Siddhant faces no personal animosity for what he does – the journalist faces the rap—he gets crucial evidence falling into his lap, and at no point is there a feeling that he might not be able to save his client, because he is so clueless.

Rahul Bose, with his eye-popping, twitching, shrugging ‘cute’ act almost brings the film down, it’s the other actors’ (Deepak Dobriyal and Jaaved Jaffrey excel) dignified performances that save the day. And ultimately the film hinges on Kay Kay Menon’s statement in the witness box and a finer example of perfectly pitched acting has not been seen in a long time. Unfortunately, it comes too late in the film to undo the earlier damage.

Bhram

It opens backstage at a fashion show, with bitchy models, gay designer and nosy journalists all lined up, dropping risqué lines—this is presumably how models speak!
Then, with a title like Bhram (illusion) you wait for a Madhur Bhandarkar-like expose on the fashion world.

A few scenes later, that illusion is broken-- all the four letter words, drinking, coke-snorting the main model Antara (Sheetal Menon) and her men indulge in, are just to spice up a trite murder mystery.
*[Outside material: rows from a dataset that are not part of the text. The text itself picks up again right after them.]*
(** services/dashboard.py:484-508, DashboardService._missing_sections. *)
Definition _missing_sections (accounts : DashboardAccountPosture) (assets : DashboardAssetInventory)
    (findings : DashboardFindingPosture) (compliance : DashboardCompliancePosture)
    (risk : DashboardRiskPosture) (freshness : DashboardOperationalFreshness) : list string :=
  let missing (b : bool) name := if b then [name] else [] in
  missing (Accounts.total_accounts accounts =? 0) "accounts"
  ++ missing (Inventory.total_assets assets =? 0) "assets"
  ++ missing (Posture.open_total findings + Posture.resolved_total findings
              + Posture.suppressed_total findings =? 0) "findings"
  ++ missing (is_none_ (Compliance.assessment_id compliance)) "latest_completed_compliance_assessment"
  ++ missing (is_none_ (RiskPosture.assessment_id risk)) "latest_completed_risk_assessment"
  ++ missing (is_none_ (Operational.latest_completed_discovery freshness)) "latest_completed_discovery"
  ++ missing (is_none_ (Operational.latest_completed_evaluation freshness)) "latest_completed_evaluation".

(** services/dashboard.py:72-97, DashboardService.summary. *)
Definition summary (now : timestamp) (d : DB) : DashboardSummaryResponse :=
  let accounts := _accounts d in
  let assets := _assets d in
  let findings := _findings d in
  let compliance := _compliance d in
  let risk := _risk d in
  let freshness := _freshness d in
  let missing := _missing_sections accounts assets findings compliance risk freshness in
  Summary.mk (Metadata.mk organization_id now (bool_decide (missing ≠ [])) missing)
    accounts assets findings compliance risk (RiskPosture.highest_risk_accounts risk) freshness.

(** api/v1/dashboard.py:17-26, summary. *)
Definition summary_endpoint (now : timestamp) (user : User) : txn DB DashboardSummaryResponse :=
  _ ← require_capability organization_id (User.id user) Capability.ORGANIZATION_READ;
  gets (summary now).
End service.

Example percent_thirds : percentage 2 3 = Some 6667. Proof. vm_compute. reflexivity. Qed.
(** A tie that binary64 represents goes to the even neighbour. *)
Example percent_tie : percentage 1 32 = Some 312. Proof. vm_compute. reflexivity. Qed.

(** * What the summary shows *)

(** ** Counting *)

Section counting.
Context {K : Type} `{EqDecision K}.
Implicit Types (l : list K) (k : K).

Lemma count_nil k : count_of (K:=K) [] k = 0.
Proof. done. Qed.
Lemma count_cons x l k : count_of (x :: l) k = (if decide (x = k) then 1 else 0) + count_of l k.
Proof. unfold count_of. rewrite filter_cons. case_decide; cbn [length]; lia. Qed.
Lemma count_nonneg l k : 0 ≤ count_of l k.
Proof. unfold count_of. lia. Qed.
Lemma count_not_in l k : k ∉ l → count_of l k = 0.
Proof.
  induction l as [|x l IH]; [done|]. rewrite count_cons, not_elem_of_cons. intros [Hne Hl].
  rewrite decide_False by congruence. by rewrite IH.
Qed.

Lemma get_group_count k l : get_count k (group_count l) = count_of l k.
Proof.
  unfold get_count, group_count.
  assert (∀ ks, default 0 (snd <$> List.find (λ kc, kc.1 ≟ k) (map (λ k, (k, count_of l k)) ks))
    = if decide (k ∈ ks) then count_of l k else 0) as Hf.
  { induction ks as [|x ks IH]; [done|]. cbn. case_bool_decide as E.
    - subst. rewrite decide_True by set_solver. done.
    - rewrite IH. destruct (decide (k ∈ ks)), (decide (k ∈ x :: ks)); set_solver. }
  rewrite Hf. case_decide as Hin; [done|]. rewrite elem_of_remove_dups in Hin.
  by rewrite count_not_in.
Qed.

(** The counts of the groups add up to the rows. *)
Definition total_of (l : list (K * Z)) : Z := foldr (λ kc n, kc.2 + n) 0 l.
Lemma total_perm (l l' : list (K * Z)) : l ≡ₚ l' → total_of l = total_of l'.
Proof.
  induction 1 as [|x l1 l2 Hp IH|x y l0|l1 l2 l3 H1 IH1 H2 IH2]; [done| | |congruence].
  - change (x.2 + total_of l1 = x.2 + total_of l2). lia.
  - change (y.2 + (x.2 + total_of l0) = x.2 + (y.2 + total_of l0)). lia.
Qed.
Lemma total_counts l ks :
  NoDup ks → (∀ k, k ∈ l → k ∈ ks) → total_of (map (λ k, (k, count_of l k)) ks) = Z.of_nat (length l).
Proof.
  intros Hnd. induction l as [|x l IH]; intros Hin.
  - clear. induction ks as [|k ks IH]; [done|]. cbn [map]. rewrite count_nil. exact IH.
  - assert (total_of (map (λ k, (k, count_of (x :: l) k)) ks)
      = (if decide (x ∈ ks) then 1 else 0) + total_of (map (λ k, (k, count_of l k)) ks)) as E.
    { clear IH Hin. induction ks as [|k ks IH]; [done|]. apply NoDup_cons in Hnd as [Hk Hnd].
      change (count_of (x :: l) k + total_of (map (λ k, (k, count_of (x :: l) k)) ks)
        = (if decide (x ∈ k :: ks) then 1 else 0)
          + (count_of l k + total_of (map (λ k, (k, count_of l k)) ks))).
      rewrite IH by done. rewrite count_cons.
      destruct (decide (x = k)) as [->|Hne].
      - rewrite decide_False by done. rewrite decide_True by set_solver. lia.
      - destruct (decide (x ∈ ks)), (decide (x ∈ k :: ks)); try lia; set_solver. }
    rewrite E, decide_True by (apply Hin; by left). rewrite IH by (intros; apply Hin; by right).
    cbn [length]. lia.
Qed.
Lemma total_group_count l : total_of (group_count l) = Z.of_nat (length l).
Proof.
  apply total_counts; [apply NoDup_remove_dups|]. intros k. by rewrite elem_of_remove_dups.
Qed.
End counting.

(** ** Sorting *)

(** A sort by an order that a number decides first. *)
Lemma sort_by_key {A} (le : A → A → bool) (key : A → Z) l :
  (∀ a b, le a b = true → key b ≤ key a) → (∀ a b, le a b = false → key a ≤ key b) →
  StronglySorted (λ a b, key b ≤ key a) (sort_by le l).
Proof.
  intros H1 H2.
  assert (∀ x l, StronglySorted (λ a b, key b ≤ key a) l →
    StronglySorted (λ a b, key b ≤ key a) (insert_by le x l)) as Hins.
  { clear l. intros x l. induction 1 as [|y l Hs IH Hy]; cbn; [by repeat constructor|].
    destruct (le x y) eqn:E.
    - constructor; [by constructor|]. constructor; [by apply H1|].
      eapply Forall_impl; [exact Hy|]. intros z Hz. apply H1 in E. cbn in Hz. lia.
    - constructor; [done|]. rewrite (insert_by_perm le x l). constructor; [by apply H2|done]. }
  induction l as [|x l IH]; cbn; [constructor|by apply Hins].
Qed.

Lemma sorted_split {A} (R : A → A → Prop) n l x y :
  StronglySorted R l → x ∈ take n l → y ∈ drop n l → R x y.
Proof.
  intros Hs. revert n. induction Hs as [|z l Hs IH Hz]; intros [|n]; cbn; try set_solver.
  intros [->|Hx]%elem_of_cons Hy; [|by apply IH with n].
  rewrite Forall_forall in Hz. apply Hz.
  rewrite <-(take_drop n l). set_solver.
Qed.

(** [items] are the at most [limit] most frequent values of [l], with their
    counts. *)
Definition distribution {K} `{EqDecision K} (str : K → string) (limit : nat) (l : list K)
    (items : list DashboardCountItem) : Prop :=
  ∃ top rest, items = map (λ k, CountItem.mk (str k) (count_of l k)) top
  ∧ NoDup (top ++ rest) ∧ (∀ k, k ∈ top ++ rest ↔ k ∈ l)
  ∧ (length top ≤ limit)%nat ∧ (rest ≠ [] → length top = limit)
  ∧ StronglySorted (λ k k', count_of l k' ≤ count_of l k) top
  ∧ ∀ k k', k ∈ top → k' ∈ rest → count_of l k' ≤ count_of l k.

Lemma distribution_spec {K} `{EqDecision K} (str : K → string) (le : K → K → bool) n l :
  distribution str n l
    (_count_items str (take n (sort_by (by_count le) (group_count l)))).
Proof.
  set (s := sort_by (by_count le) (group_count l)).
  assert (s ≡ₚ group_count l) as Hp by apply sort_by_perm.
  assert (StronglySorted (λ a b, b.2 ≤ a.2) s) as Hs.
  { apply sort_by_key; intros a b; unfold by_count; destruct (le a.1 b.1); lia. }
  assert (Forall (λ kc, kc.2 = count_of l kc.1) s) as Hc.
  { rewrite Hp. apply Forall_map, Forall_true. done. }
  assert (s.*1 ≡ₚ remove_dups l) as Hk.
  { rewrite Hp. unfold group_count. rewrite <-list_fmap_compose. change (id <$> remove_dups l ≡ₚ remove_dups l).
    by rewrite list_fmap_id. }
  exists (take n s).*1, (drop n s).*1. rewrite <-fmap_app, take_drop.
  assert (Forall (λ kc, kc.2 = count_of l kc.1) (take n s)
    ∧ Forall (λ kc, kc.2 = count_of l kc.1) (drop n s)) as [Ht Hd].
  { by rewrite <-Forall_app, take_drop. }
  split_and!.
  - unfold _count_items. rewrite map_map. apply map_ext_in. intros kc Hin.
    rewrite List.Forall_forall in Ht. by rewrite (Ht _ Hin).
  - rewrite Hk. apply NoDup_remove_dups.
  - intros k. rewrite Hk. apply elem_of_remove_dups.
  - rewrite length_fmap, length_take. lia.
  - rewrite length_fmap, length_take. intros Hr. destruct (decide (length s ≤ n)%nat) as [Hle|]; [|lia].
    by rewrite drop_ge in Hr.
  - assert (StronglySorted (λ a b, b.2 ≤ a.2) (take n s)) as Hst.
    { rewrite <-(take_drop n s) in Hs. by apply StronglySorted_app_1_l in Hs. }
    clear -Hst Ht. induction Hst as [|x t Hst IH Hx]; cbn; [constructor|].
    apply Forall_cons in Ht as [Ex Ht]. constructor; [by apply IH|].
    apply Forall_map. rewrite Forall_forall in *. intros y Hy. cbn.
    rewrite <-Ex, <-(Ht y Hy). by apply Hx.
  - intros k k' [x [-> Hx]]%list_elem_of_fmap [y [-> Hy]]%list_elem_of_fmap.
    rewrite Forall_forall in Ht, Hd. rewrite <-(Ht _ Hx), <-(Hd _ Hy).
    exact (sorted_split _ n s x y Hs Hx Hy).
Qed.

(** ** The summary *)

(** Two databases with the same rows of an organization, the same frameworks,
    and the same assets and accounts under its findings and risk snapshots. *)
Record same_view (org : uuid) (d d' : DB) : Prop := {
  sv_accounts : own org AWSAccount.organization_id (DB.aws_accounts d')
    = own org AWSAccount.organization_id (DB.aws_accounts d);
  sv_assets : own org Asset.organization_id (DB.assets d') = own org Asset.organization_id (DB.assets d);
  sv_findings : own org Finding.organization_id (DB.findings d')
    = own org Finding.organization_id (DB.findings d);
  sv_discoveries : own org DiscoveryJob.organization_id (DB.discovery_jobs d')
    = own org DiscoveryJob.organization_id (DB.discovery_jobs d);
  sv_evaluations : own org EvaluationJob.organization_id (DB.evaluation_jobs d')
    = own org EvaluationJob.organization_id (DB.evaluation_jobs d);
  sv_assessments : own org ComplianceAssessment.organization_id (DB.assessments d')
    = own org ComplianceAssessment.organization_id (DB.assessments d);
  sv_risks : own org RiskAssessment.organization_id (DB.risk_assessments d')
    = own org RiskAssessment.organization_id (DB.risk_assessments d);
  sv_account_risks : own org AccountRiskSnapshot.organization_id (DB.account_risks d')
    = own org AccountRiskSnapshot.organization_id (DB.account_risks d);
  sv_organization_risks : own org OrganizationRiskSnapshot.organization_id (DB.organization_risks d')
    = own org OrganizationRiskSnapshot.organization_id (DB.organization_risks d);
  sv_frameworks : DB.frameworks d' = DB.frameworks d;
  sv_regions f : f ∈ own org Finding.organization_id (DB.findings d) → region_of d' f = region_of d f;
  sv_named s : s ∈ own org AccountRiskSnapshot.organization_id (DB.account_risks d) →
    DB.aws_accounts d' !! AccountRiskSnapshot.aws_account_id s
    = DB.aws_accounts d !! AccountRiskSnapshot.aws_account_id s
}.

Section summary.
Context (org : uuid).
Implicit Types (d : DB).

Lemma recent_findings_elem rows f :
  f ∈ recent_findings rows → f ∈ rows ∧ Finding.status f = FindingStatus.OPEN
  ∧ Finding.severity f ∈ [FindingSeverity.CRITICAL; FindingSeverity.HIGH].
Proof.
  unfold recent_findings. intros Hf. apply elem_of_take in Hf as (i & Hi & _).
  apply list_elem_of_lookup_2 in Hi. rewrite sort_by_perm, list_elem_of_filter in Hi. tauto.
Qed.

(** At most ten of them, and none that is left out is more severe. *)
Lemma recent_findings_first rows f f' :
  f ∈ recent_findings rows → f' ∈ rows → Finding.status f' = FindingStatus.OPEN →
  Finding.severity f' ∈ [FindingSeverity.CRITICAL; FindingSeverity.HIGH] →
  f' ∈ recent_findings rows
  ∨ _SEVERITY_RANK (Finding.severity f') ≤ _SEVERITY_RANK (Finding.severity f).
Proof.
  unfold recent_findings. set (le := λ f f' : Finding, _). set (l := filter _ rows).
  intros Hf Hin Ho Hsev.
  assert (f' ∈ sort_by le l) as Hs.
  { rewrite sort_by_perm. unfold l. rewrite list_elem_of_filter. done. }
  rewrite <-(take_drop RECENT_FINDINGS_LIMIT (sort_by le l)) in Hs.
  apply elem_of_app in Hs as [Hs|Hs]; [by left|right].
  refine (sorted_split _ _ _ f f' (sort_by_key le (λ f, _SEVERITY_RANK (Finding.severity f)) l _ _) Hf Hs);
    intros a b; unfold le; cbv zeta; destruct (newest_first _ _ a b); lia.
Qed.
Many years ago, producer Nari Hira and director Pavan Kaul used to make video films on fairly bold subjects – Bhram uses that language (censors go deaf?) but not the daring that resulted in films on subjects unusual for the time (the eighties).

Antara, for no other reason but that she is and looks stoned, charms Shantanu (Dino Morea), the younger brother of financial tycoon Dev (Milind Soman). When the girl and the brother come face to face, she accuses him of having raped and killed her sister in Manali many years ago.
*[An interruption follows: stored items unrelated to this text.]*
(** services/notification_provider.py:295-299, part of SESNotificationProvider.deliver. *)
Definition reply_to (s : NotificationSettings) : list string :=
  List.filter nonempty (map strip (split_comma EmptyString (NS.aws_ses_reply_to s))).

(** services/notification_provider.py:260-304, part of SESNotificationProvider.deliver.
    Why a message is not sent. *)
Definition ses_refusal (s : NotificationSettings) (m : message) : option NotificationDeliveryResult :=
  let from_name := strip (NS.aws_ses_from_name s) in
  if negb (msg_channel m ≟ NotificationChannel.EMAIL)
  then Some (_delivery_failure "unsupported_channel" "Unsupported notification channel." false)
  else if negb (NS.aws_ses_enabled s) || negb (_valid_address (NS.aws_ses_from_email s))
  then Some (_delivery_failure "ses_configuration_invalid"
               "SES notification delivery is not configured." false)
  else if Nat.eqb (length (msg_recipients m)) 0
          || Nat.ltb (NS.aws_ses_max_recipients s) (length (msg_recipients m))
          || existsb (λ r, negb (_valid_address r)) (msg_recipients m)
  then Some (_delivery_failure "invalid_recipient" "SES notification recipients are invalid." false)
  else if breaks_header (msg_subject m) || Nat.ltb (N.to_nat 998) (String.length (msg_subject m))
  then Some (_delivery_failure "ses_header_injection"
               "Notification headers contain prohibited characters." false)
  else if NS.notification_max_message_bytes s <? Z.of_nat (String.length (msg_body m))
  then Some (_delivery_failure "ses_message_too_large"
               "Notification message exceeds the configured size limit." false)
  else if breaks_header from_name
  then Some (_delivery_failure "ses_header_injection"
               "Notification headers contain prohibited characters." false)
  else if existsb (λ r, negb (_valid_address r)) (reply_to s)
  then Some (_delivery_failure "ses_configuration_invalid"
               "SES reply-to configuration is invalid." false)
  else None.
A troubled Shantanu takes off to Manali with his friend (Chetan Hansraj) find out if “bro” did it, and Dev’s wife (Simone Singh) utters dialogue about love and trust that seem to have come out of a very bad women’s magazine.

The story moves back and forth between “that day” when the incident happened—which nobody in Manali wants to talk about it—and the present, as Antara gets even more stoned and lands up in hospital.

Did big big brother do it? Does anyone care by the end of it?

Using all the clichés of a thriller—constant rain, obvious red herring, wrong person answering a phone—the film is stylishly shot and packed with good-looking, well-dressed people who cannot act!